EXERCISE REQUIREMENTS » The entries are to be repeated verbatim, with nothing left out.

SUPPLIED MATERIAL »
---

(* ===== verification/_CoqProject ===== *)
-Q . S2P
Prelude.v
GoStd.v
Logging.v
GoTime.v
Config.v
CliUtil.v
Flags.v
Schema.v
Sha256.v
Types.v
Ipld.v
Store.v
IpldModel.v
Blob.v
Epoch.v
Network.v
Db.v
ExportRefs.v
StateFile.v
Beacon.v
ElClient.v
Ipfs.v
Api.v
Metrics.v
Generator.v
New.v
Car.v
Reload.v
Health.v
Persist.v
HealthFacts.v
CarFacts.v
CarReach.v
Pin.v
PinFacts.v
Summary.v
Live.v
Repair.v
Push.v
Pipeline.v
Backfill.v
Attempt.v
Progress.v
PushPull.v
Held.v
Commands.v
CommandFacts.v
System.v
Server.v
Durable.v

---

FINISHED EXERCISE »
(* ===== verification/_CoqProject ===== *)
-Q . S2P
Prelude.v
GoStd.v
Logging.v
GoTime.v
Config.v
CliUtil.v
Flags.v
Schema.v
Sha256.v
Types.v
Ipld.v
Store.v
IpldModel.v
Blob.v
Epoch.v
Network.v
Db.v
ExportRefs.v
StateFile.v
Beacon.v
ElClient.v
Ipfs.v
Api.v
Metrics.v
Generator.v
New.v
Car.v
Reload.v
Health.v
Persist.v
HealthFacts.v
CarFacts.v
CarReach.v
Pin.v
PinFacts.v
Summary.v
Live.v
Repair.v
Push.v
Pipeline.v
Backfill.v
Attempt.v
Progress.v
PushPull.v
Held.v
Commands.v
CommandFacts.v
System.v
Server.v
Durable.v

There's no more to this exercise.